Accepting the responsibility of how we react to life as it happens is another part of acceptance. If you get in a fight with a loved one, are stressed over bills, are not enjoying your job or just don’t feel like you have direction in life… many times looking at our responsibility in any given situation can give clues to how you can now make a better choice. Also, responding with anger, desperation, sadness, depression or similar emotions is a decision on how we react. It is choice. Like attracts like and if we respond in any way that is not what we want in the long run nor expect from others in our lives if the tables were turned, then we can in no way expect a positive outcome with self-resolution.
Because I have a deep personal experience within the subject of acceptance, I would like to share it with you. I talk about it often only in hopes that my life experience can do something uplifting for them in return. Sadly, I had to accept one of the hardest things in life. Losing my daughter, Sophia, was the hardest thing that I have ever had to come to terms with in life. What made it more challenging in my eyes is that what cost her life, wasn’t a choice I wanted or made. It was actually something I was against and knew things would turn out exactly as they did.
However, the decision that was made would have been made by most people due to programming and fear. I knew better due to my education as a chiropractor as well as countless hours of extended research as well as talking to natural based resources. When Sophia was 2, we were living in Spain for 8 months at that time and she was diagnosed on an emergency basis with PNET brain cancer. So, to make a long story short, chemotherapy offered her 4 new inoperable brain tumors when she was 1 point away on the cancer marker scale from being cancer free. This was also over several months’ period where she had no new tumor growth which was shocking to the oncologists in the first place. I knew as a natural based primary care physician already that addressing the causes of her cancer was the only way to heal her. Not with poison and toxins tested on Jews in World War II.
Sophia survived about 3 few months after we stopped chemotherapy thankfully due to continuing DNA therapy, chiropractic care, ketogenic diet, 43 supplements a day, other eastern healing arts and more. However, 3 weeks before turning 3, she transitioned to be with God. As you can guess, this would leave any parent devastated. I can honestly say the thought of it alone can and will never compare to the real-life reality and numbing yet excruciating pain that one endures with such sudden emptiness in life. This was where I had the choice of acceptance or denial.
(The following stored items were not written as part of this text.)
(** The program [post_config] becomes once the body is accepted and
    carries no version. *)
Lemma post_config_auto (raw service : string) (data : list (string * pyval)) :
  accepted safe_load raw data -> dict_get "version" data = PNone ->
  post_config safe_load raw service
  = Yield (GetLatestVersion service)
      (resume (fun maxv =>
         let version := match maxv with None => 1 | Some m => m + 1 end in
         Yield (InsertConfig service (PInt version)
                  (PDict (dict_set "version" (PInt version) data)))
           (resume (fun _ => ret (saved service (PInt version)))))).
Proof.
  intros (Hraw & Hload & Hvalid) Hg. unfold post_config.
  destruct raw as [|c raw']; [now elim Hraw|].
  now rewrite Hload, Hvalid, Hg.
Qed.

(** The program [post_config] becomes once the body is accepted and
    carries a version. *)
Lemma post_config_explicit (raw service : string) (data : list (string * pyval))
    (v : pyval) :
  accepted safe_load raw data -> dict_get "version" data = v -> v <> PNone ->
  post_config safe_load raw service
  = Yield (InsertConfig service v (PDict data))
      (resume (fun _ => ret (saved service v))).
Proof.
  intros (Hraw & Hload & Hvalid) Hg Hn. unfold post_config.
  destruct raw as [|c raw']; [now elim Hraw|].
  rewrite Hload, Hvalid, Hg. destruct v; try reflexivity. now elim Hn.
Qed.

(** The number assigned from the store is not taken yet. *)
Lemma next_version_fresh (service : string) (st : store) :
  ~ In (match get_latest_version service st with None => 1 | Some m => m + 1 end)
       (versions service st).
Proof.
  unfold get_latest_version. fold (service_rows service st).
  fold (versions service st).
  destruct (sql_max (versions service st)) as [m|] eqn:E.
  - apply sql_max_greatest in E as [_ Hle].
    rewrite Forall_forall in Hle. intros Hin. specialize (Hle _ Hin). lia.
  - apply sql_max_nil in E. rewrite E. simpl. tauto.
Qed.

Lemma run_post_config_auto (raw service : string) (data : list (string * pyval))
    (st : store) (now : Z) :
  accepted safe_load raw data -> dict_get "version" data = PNone ->
  let v := match get_latest_version service st with None => 1 | Some m => m + 1 end in
  refused service v (PDict (dict_set "version" (PInt v) data)) = None ->
  run to_char now (post_config safe_load raw service) st
  = (Return (saved service (PInt v)),
     mk_store (rows st ++ [mk_row (next_id st) service v
                             (PDict (dict_set "version" (PInt v) data)) now])
              (next_id st + 1)).
Proof.
  intros Hacc Hg v Hr. rewrite (post_config_auto raw service data Hacc Hg).
  cbn [run perform resume]. fold v.
  rewrite insert_config_fresh; [reflexivity | apply next_version_fresh | exact Hr].
Qed.

End WithCollaborators.

(** [MAX(version)] is [NULL] for a service without rows. *)
Lemma latest_no_rows (service : string) (st : store) :
  no_rows service st -> get_latest_version service st = None.
Proof.
  unfold no_rows, get_latest_version. intros Hn.
  replace (filter (of_service service) (rows st)) with (@nil row); [reflexivity|].
  symmetry. revert Hn. generalize (rows st) as l.
  induction l as [|r t IH]; intros Hn; [reflexivity|].
  simpl. destruct (of_service service r) eqn:E.
  - apply String.eqb_eq in E. now elim (Hn r (or_introl eq_refl)).
  - apply IH. intros x Hx. apply Hn. now right.
Qed.

(** [MAX(version)] is the greatest version of the service. *)
Lemma latest_greatest (service : string) (st : store) (m : Z) :
  greatest service st m -> get_latest_version service st = Some m.
Proof.
  intros [(r & Hin & Hs & Hv) Hle]. unfold get_latest_version.
  assert (Hm : In m (map row_version (filter (of_service service) (rows st)))).
  { apply in_map_iff. exists r. split; [exact Hv|].
    apply filter_In. split; [exact Hin | now apply String.eqb_eq]. }
  destruct (sql_max (map row_version (filter (of_service service) (rows st))))
    as [m'|] eqn:E.
  - apply sql_max_greatest in E as [Hin' Hle']. f_equal.
    apply (greatest_unique _ m' m Hin' Hle' Hm).
    rewrite Forall_forall. intros x Hx.
    apply in_map_iff in Hx as (y & <- & Hy).
    apply filter_In in Hy as [Hy Hys]. apply String.eqb_eq in Hys. now apply Hle.
  - apply sql_max_nil in E. rewrite E in Hm. contradiction.
Qed.

Lemma has_nul_free (s : string) : has_nul s = negb (nul_free s).
Proof.
  unfold nul_free. induction s as [|c s IH]; [reflexivity|].
  cbn [has_nul list_ascii_of_string forallb]. rewrite IH.
  now destruct (Ascii.eqb c "000"); cbn; rewrite ?negb_involutive.
Qed.

Lemma not_finite_finite (bits : Z) : not_finite bits = negb (finite bits).
Proof.
  unfold not_finite, finite. rewrite negb_involutive.
  rewrite Z.shiftr_div_pow2 by lia.
  change 2047 with (Z.ones 11) at 1. rewrite Z.land_ones by lia. reflexivity.
Qed.

(** A document with a JSON text passes [json_dumps] and the input
    conversion of the store. *)
Lemma json_value_sent (v : pyval) :
  json_value v = true -> small_ints v = true /\ jsonb_errors v = [].
Proof.
  induction v as [| b | n | bits | s | items IH | items IH] using pyval_induction;
    cbn [json_value small_ints jsonb_errors]; intros H; try (now split).
  - rewrite not_finite_finite, H. now split.
  - rewrite has_nul_free, H. now split.
  - induction IH as [|x t Hx _ IHt]; [now split|].
    cbn [forallb flat_map] in *. apply andb_prop in H as [H1 H2].
    destruct (Hx H1) as [-> ->]. destruct (IHt H2) as [-> ->]. now split.
  - induction IH as [|[k x] t Hx _ IHt]; [now split|].
    cbn [forallb flat_map snd] in *. apply andb_prop in H as [H1 H2].
    apply andb_prop in H1 as [Hk H1].
    destruct (Hx H1) as [-> ->]. destruct (IHt H2) as [-> ->].
    rewrite has_nul_free, Hk. now split.
Qed.

(** Nothing about a storable row is refused. *)
Lemma storable_refused (service : string) (v : Z) (d : pyval) :
  storable service v d = true -> refused service v d = None.
Proof.
  unfold storable, refused. intros H.
  apply andb_prop in H as [H Hj]. apply andb_prop in H as [H Hhi].
  apply andb_prop in H as [Hs Hlo].
  destruct (json_value_sent d Hj) as [-> ->]. cbn [negb].
  rewrite has_nul_free, Hs. cbn [negb].
  unfold int4. apply Z.leb_le in Hlo. apply Z.ltb_lt in Hhi.
  change (- 2 ^ 31) with (-2147483648) in Hlo.
  change (2 ^ 31) with 2147483648 in Hhi.
  destruct (Z.leb_spec (-2147483648) v); [|lia].
  destruct (Z.leb_spec v 2147483647); [reflexivity | lia].
Qed.

End SubmissionFacts.




Section Persisted.

Variable to_char : Z -> string.

(** The rows a served request leaves in the store are the ones of its
    successful [insert_config] calls. *)
Lemma run_rows {A} (P : string -> pyval -> pyval -> Prop) (now : Z) (p : io A) :
  forall st,
    inserts P p ->
    exists added,
      Db.rows (snd (run to_char now p st)) = Db.rows st ++ added
      /\ Forall (fun r => exists v,
                   P (Db.row_service r) v (Db.row_payload r)
                   /\ Db.column_value v = Return (Db.row_version r)) added.
Proof.
  induction p as [r | X c k IH]; intros st Hp.
  - exists []. simpl. now rewrite app_nil_r.
  - destruct Hp as [Hc Hk]. cbn [run].
    destruct c as [s | s v d | s l]; cbn [perform].
    + apply IH, Hk.
    + destruct (insert_config_cases now s v d st) as [[e ->] | (n & Hv & _ & _ & ->)];
        [apply IH, Hk|].
      edestruct (IH (Return (Db.next_id st))) as [added [Hrows HF]]; [apply Hk|].
      eexists. split.
      * rewrite Hrows. cbn [Db.rows]. rewrite <- app_assoc. reflexivity.
      * constructor; [|exact HF]. exists v. split; [exact Hc | exact Hv].
    + apply IH, Hk.
Qed.

End Persisted.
I choose to accept the unthinkable and unlivable in many ways because I had to be responsible for what happened from there for the sake of my oldest daughter, Eva. She needed me still and I didn’t want to live in misery and without hope after all that had happened.
All I felt in ways as Sophia had cancer was misery and hopelessness. I was sure to cherish every moment and think positive with inspiring affirmations throughout the whole process, however there was still underlying despair and fear for her losing her life. If I didn’t accept to live, then I needed to accept to die. I chose to live. I chose to accept and focus on the positive things that were going to come from having to go through such heartbreak. I had faith that for as much heartbreak I endured and would continue to feel throughout life with missing her, that there had to be the equivalent in love coming my way. And there has been. By continuing to live my life’s purpose as a mother, a life partner, a chiropractor, a daughter, a friend and a servant to humanity… I have filled my life with abundance and understand the blessing behind all that happened. Of course, I would give anything to have her back, but I have to accept things are as they are.
It is our responsibility if we choose peace & happiness in life that we react in the way that reflects peace & happiness. We need to create the internal environment within ourselves if we hope to surround our life with the desired goal, emotion or outcome. Acceptance in life as mentioned above is the quickest way to find peace, happiness and purposeful resolution. Have a blessed & purpose filled week!